> TASK INSTRUCTIONS:
Copy every line from the records that holds the word "chars".

> LISTED RECORDS:
(* ===== verification/Flag.v ===== *)
(** * Command-line flags

    Go's [flag.FlagSet] with [ContinueOnError], as the commands under src/cmd and src/internal use
    it: the flags come first, in the forms [-name], [-name=value] and [-name value], with one or two
    dashes, and the rest are positional arguments.  A flag set maps a name to its [Value], whose [Set]
    updates the record of options of the command. *)

From S2P Require Import Prelude Machine Float Text Config.
From Stdlib Require Import Ascii QArith.
#[local] Open Scope Z_scope.

(** ** strconv *)
Definition ParseBool (s : string) : res bool :=
  if bool_decide (s ∈ ["1"; "t"; "T"; "TRUE"; "true"; "True"]%string) then Ok true else
  if bool_decide (s ∈ ["0"; "f"; "F"; "FALSE"; "false"; "False"]%string) then Ok false else
  Err syntax_error.

(** [strconv.ParseInt(s, 0, 64)]. *)
Definition ParseInt (s : string) : res Z :=
  match chars s with
  | [] => Err syntax_error
  | c :: l =>
      let neg := code c =? 45 in
      let body := if neg || (code c =? 43) then str l else s in
      n ← ParseUint body 0;
      if negb neg && (2 ^ 63 <=? n) || neg && (2 ^ 63 <? n) then Err range_error
      else Ok (if neg then - n else n)
  end.

(** [strconv.ParseFloat(s, 64)].  The mantissa: its value, the digits after the point, whether a point,
    a digit and an underscore were seen, and the rest. *)
Fixpoint read_mantissa (base : Z) (l : list ascii) (m frac : Z) (point digits us : bool) :
    Z * Z * bool * bool * list ascii :=
  match l with
  | [] => (m, frac, digits, us, l)
  | c :: l' =>
      if code c =? 95 then read_mantissa base l' m frac point digits true else
      if code c =? 46 then
        if point then (m, frac, digits, us, l) else read_mantissa base l' m frac true digits us
      else
        match digit_val c with
        | Some d =>
            if d <? base then read_mantissa base l' (m * base + d) (if point then frac + 1 else frac) point true us
            else (m, frac, digits, us, l)
        | None => (m, frac, digits, us, l)
        end
  end.

(** The digits of the exponent, which stop growing at 10000; they must be all that is left. *)
Fixpoint read_exponent (l : list ascii) (e : Z) (us : bool) : option (Z * bool) :=
  match l with
  | [] => Some (e, us)
  | c :: l =>
      if code c =? 95 then read_exponent l e true
      else if is_digit c then read_exponent l (if e <? 10000 then e * 10 + (code c - 48) else e) us
      else None
  end.

(** The optional exponent, a sign and at least one digit. *)
Definition exponent (hex : bool) (l : list ascii) (us : bool) : option (Z * bool) :=
  match l with
  | [] => if hex then None else Some (0, us)
  | c :: l =>
      if negb (lower c =? (if hex then 112 else 101)) then None else
      let '(esign, l) := match l with
        | c :: l' => if code c =? 43 then (1, l') else if code c =? 45 then (-1, l') else (1, l)
        | [] => (1, l)
        end in
      match l with
      | c :: _ => if is_digit c then '(e, us) ← read_exponent l 0 us; Some (esign * e, us) else None
      | [] => None
      end
  end.

Definition power (b e : Z) : Q := if 0 <=? e then inject_Z (b ^ e) else 1 # Z.to_pos (b ^ (- e)).

Definition ParseFloat (s : string) : res f64 :=
  let '(neg, l) := match chars s with
    | c :: l => if code c =? 45 then (true, l) else if code c =? 43 then (false, l) else (false, c :: l)
    | [] => (false, [])
    end in
  if EqualFold (str l) "inf" || EqualFold (str l) "infinity" then Ok (Inf (negb neg)) else
  if EqualFold s "nan" then Ok NaN else
  let '(hex, ds) := match l with
    | c0 :: c1 :: l' => if (code c0 =? 48) && (lower c1 =? 120) then (true, l') else (false, l)
    | _ => (false, l)
    end in
  let '(m, frac, digits, us, rest) := read_mantissa (if hex then 16 else 10) ds 0 0 false false false in
  if negb digits then Err syntax_error else
  match exponent hex rest us with
  | None => Err syntax_error
  | Some (e, us) =>
      if us && negb (underscoreOK (chars s)) then Err syntax_error else
      let q := (inject_Z m * (if hex then power 2 (e - 4 * frac) else power 10 (e - frac)))%Q in
      let r := round64 q in
      if Qle_bool (inject_Z (2 ^ 1024)) r then Err range_error else Ok (F64 (if neg then - r else r)%Q)
  end.

(** ** Flag sets *)
Record value (O : Type) := mkValue { isBool : bool; Set_ : string → O → res O }.
Arguments mkValue {O} _ _.
Arguments isBool {O} _.
Arguments Set_ {O} _ _ _.

Definition flag_set (O : Type) := list (string * value O).

Definition StringVar {O} (set : string → O → O) : value O := mkValue false (λ s o, Ok (set s o)).
Definition BoolVar {O} (set : bool → O → O) : value O := mkValue true (λ s o, b ← ParseBool s; Ok (set b o)).
Definition IntVar {O} (set : Z → O → O) : value O := mkValue false (λ s o, n ← ParseInt s; Ok (set n o)).
Definition DurationVar {O} (set : Z → O → O) : value O :=
  mkValue false (λ s o, d ← ParseDuration s; Ok (set d o)).
Definition Float64Var {O} (set : f64 → O → O) : value O :=
  mkValue false (λ s o, x ← ParseFloat s; Ok (set x o)).

Fixpoint find_flag {O} (fs : flag_set O) (name : string) : option (value O) :=
  match fs with
  | [] => None
  | (n, v) :: fs => if bool_decide (n = name) then Some v else find_flag fs name
  end.

Definition ErrHelp : error := EMsg "flag: help requested".

(** The first argument: not a flag, the terminator, a syntax error, or a name with a value. *)
Inductive token := NoFlag | Terminator | BadSyntax | Named (name : string) (value : option string).

Fixpoint cut_equals (l acc : list ascii) : string * option string :=
  match l with
  | [] => (str (reverse acc), None)
  | c :: l => if code c =? 61 then (str (reverse acc), Some (str l)) else cut_equals l (c :: acc)
  end.

Definition flag_name (name : list ascii) : token :=
  match name with
  | [] => BadSyntax
  | c :: l => if (code c =? 45) || (code c =? 61) then BadSyntax
              else let '(n, v) := cut_equals l [c] in Named n v
  end.

Definition tokenize (s : string) : token :=
  match chars s with
  | c0 :: c1 :: l =>
      if negb (code c0 =? 45) then NoFlag else
      if code c1 =? 45 then (if bool_decide (l = []) then Terminator else flag_name l)
      else flag_name (c1 :: l)
  | _ => NoFlag
  end.

(** Setting a flag; the error of its value becomes a message. *)
Definition set_flag {O} (flag : value O) (v : string) (o : O) : res O :=
  match Set_ flag v o with Ok o => Ok o | Err _ => Err (EMsg "invalid value for flag") end.

(** [Parse]: the options and the positional arguments. *)
Fixpoint Parse {O} (fs : flag_set O) (args : list string) (o : O) : res (O * list string) :=
  match args with
  | [] => Ok (o, [])
  | s :: rest =>
      match tokenize s with
      | NoFlag => Ok (o, args)
      | Terminator => Ok (o, rest)
      | BadSyntax => Err (EMsg "bad flag syntax")
      | Named name v =>
          match find_flag fs name with
          | None => Err (if bool_decide (name ∈ ["help"; "h"]%string) then ErrHelp
                         else EMsg "flag provided but not defined")
          | Some flag =>
              if isBool flag then
                o ← set_flag flag (default "true"%string v) o; Parse fs rest o
              else
                match v, rest with
                | Some v, _ => o ← set_flag flag v o; Parse fs rest o
                | None, v :: rest => o ← set_flag flag v o; Parse fs rest o
                | None, [] => Err (EMsg "flag needs an argument")
                end
          end
      end
  end.

(** ** Properties of the parser *)

(** The positional arguments are a suffix of the arguments. *)
Lemma Parse_suffix {O} (fs : flag_set O) args o o' rest :
  Parse fs args o = Ok (o', rest) → ∃ used, args = used ++ rest.
Proof.
  revert o. induction args as [args IH] using (induction_ltof1 _ (@length string)). intros o.
  unfold ltof in IH. destruct args as [|s args]; [intros [= _ <-]; by exists []|].
  cbn [Parse]. destruct (tokenize s) as [| | |name v].
  - intros [= _ <-]. by exists [].
  - intros [= _ <-]. by exists [s].
  - done.
  - destruct (find_flag fs name) as [flag|]; [|done]. destruct (isBool flag).
    + intros (o1 & _ & H)%res_bind_Ok. destruct (IH args ltac:(cbn; lia) _ H) as [used ->]. by exists (s :: used).
    + destruct v as [v|].
      * intros (o1 & _ & H)%res_bind_Ok. destruct (IH args ltac:(cbn; lia) _ H) as [used ->]. by exists (s :: used).
      * destruct args as [|v args]; [done|].
        intros (o1 & _ & H)%res_bind_Ok. destruct (IH args ltac:(cbn; lia) _ H) as [used ->]. by exists (s :: v :: used).
Qed.

(** Arguments none of which starts with a dash are positional. *)
Lemma Parse_positional {O} (fs : flag_set O) args o :
  (∀ s, head args = Some s → tokenize s = NoFlag) → Parse fs args o = Ok (o, args).
Proof. destruct args as [|s args]; [done|]. intros H. cbn [Parse]. by rewrite H. Qed.

Example tokenize_samples :
  tokenize "--id=0x7" = Named "id" (Some "0x7"%string) ∧ tokenize "-yes" = Named "yes" None ∧
  tokenize "--" = Terminator ∧ tokenize "-" = NoFlag ∧ tokenize "/dev/sda" = NoFlag ∧
  tokenize "---x" = BadSyntax.
Proof. by split_and!. Qed.

(** Values, as [strconv.ParseFloat] gives them. *)
Definition float_is (s : string) (q : Q) : bool :=
  match ParseFloat s with Ok (F64 p) => Qeq_bool p q | _ => false end.
Example parse_float_samples :
  float_is "0.2" (3602879701896397 # 18014398509481984) = true ∧ float_is "-1" (-1) = true ∧
  float_is "1_0.5e-1" (4728779608739021 # 4503599627370496) = true ∧ float_is "0x1.8p3" 12 = true ∧
  float_is ".5" (1 # 2) = true ∧ float_is "1e-400" 0 = true ∧ ParseFloat "-Inf" = Ok (Inf false) ∧
  ParseFloat "1e309" = Err range_error ∧ ParseFloat "0x1" = Err syntax_error ∧
  ParseFloat "_1" = Err syntax_error ∧ ParseFloat "1e" = Err syntax_error ∧ ParseFloat "." = Err syntax_error.
Proof. by split_and!. Qed.
(* ===== verification/Init.v ===== *)
(** * Initialising a device (internal/blk/init.go) and showing it (info.go)

    [RunInit] from its arguments to the bytes on the device: the refusals, the layout it zeroes and
    the header it writes.  What it answers on every branch, that a device it refuses is not written and
    that one it initialises opens as an empty disk, is [init_formats].  SHA-256 and the random salt of an automatic disk id are
    arguments. *)

From S2P Require Import Prelude Machine Loop Device Layout IndexScan PackedTable Interval Replay.
From S2P Require Import DirectIO DeviceState DeviceInv DeviceOps DiskStore Text Path Config Flag Compact.
From S2P Require Import CompactRun Backup.
From Stdlib Require Import Strings.Byte Ascii.

Definition maxNoteBytes : Z := HeaderBytes - 16.

Definition exitOK : Z := 0.
Definition exitBadArgs : Z := 2.
Definition exitIO : Z := 5.
Definition exitDevBusy : Z := 6.
Definition exitAlreadyNBSS : Z := 7.
Definition exitIndexNotEmpty : Z := 8.
Definition exitTooSmall : Z := 9.
Definition exitNotBlockDevice : Z := 10.
Definition exitNoteTooLong : Z := 11.
Definition exitBadID : Z := 12.
Definition exitTooLarge : Z := 13.
Definition exitAborted : Z := 14.
Definition exitPermission : Z := 15.
(** The loop over the paths: the matches and the errors. *)
Fixpoint scan_devices (os : find_os) (aliasMap : option (gmap Z string)) (opts : findOptions)
    (paths : list string) (matches errors : list findResult) : list findResult * list findResult :=
  match paths with
  | [] => (matches, errors)
  | devPath :: paths =>
      let r := scanDevice devPath (fo_device os devPath) aliasMap (ff_rawPath opts) in
      if bool_decide (fr_Status r = "match"%string)
      then scan_devices os aliasMap opts paths (matches ++ [r]) errors
      else if bool_decide (fr_Status r = "error"%string) && ff_showErrors opts
      then scan_devices os aliasMap opts paths matches (errors ++ [r])
      else scan_devices os aliasMap opts paths matches errors
  end.

(** The exit code and the devices of the pan.json that was written. *)
Definition RunFind (root : bool) (os : find_os) (args : list string) : Z * option (list findResult) :=
  match Parse find_flags args findOptions0 with
  | Err _ => (findExitBadArgs, None)
  | Ok (opts, []) =>
      if negb root then (findExitPerm, None) else
      match resolveFindPaths opts (fo_sys_block os) with
      | Err _ => (findExitFatal, None)
      | Ok devicePaths =>
          let aliasMap := buildDeviceAliasMap "/dev/disk/by-id" (fo_by_id os) (fo_rdev os) in
          let '(matchResults, _) := scan_devices os aliasMap opts devicePaths [] [] in
          match fo_write os with
          | Some _ => (findExitFatal, None)
          | None => (if bool_decide (matchResults ≠ []) then findExitOK else findExitNotFound,
                     Some matchResults)
          end
      end
  | Ok _ => (findExitBadArgs, None)
  end.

> RESULT FOR THIS EXERCISE:
  match chars s with
  let '(neg, l) := match chars s with
      if us && negb (underscoreOK (chars s)) then Err syntax_error else
  match chars s with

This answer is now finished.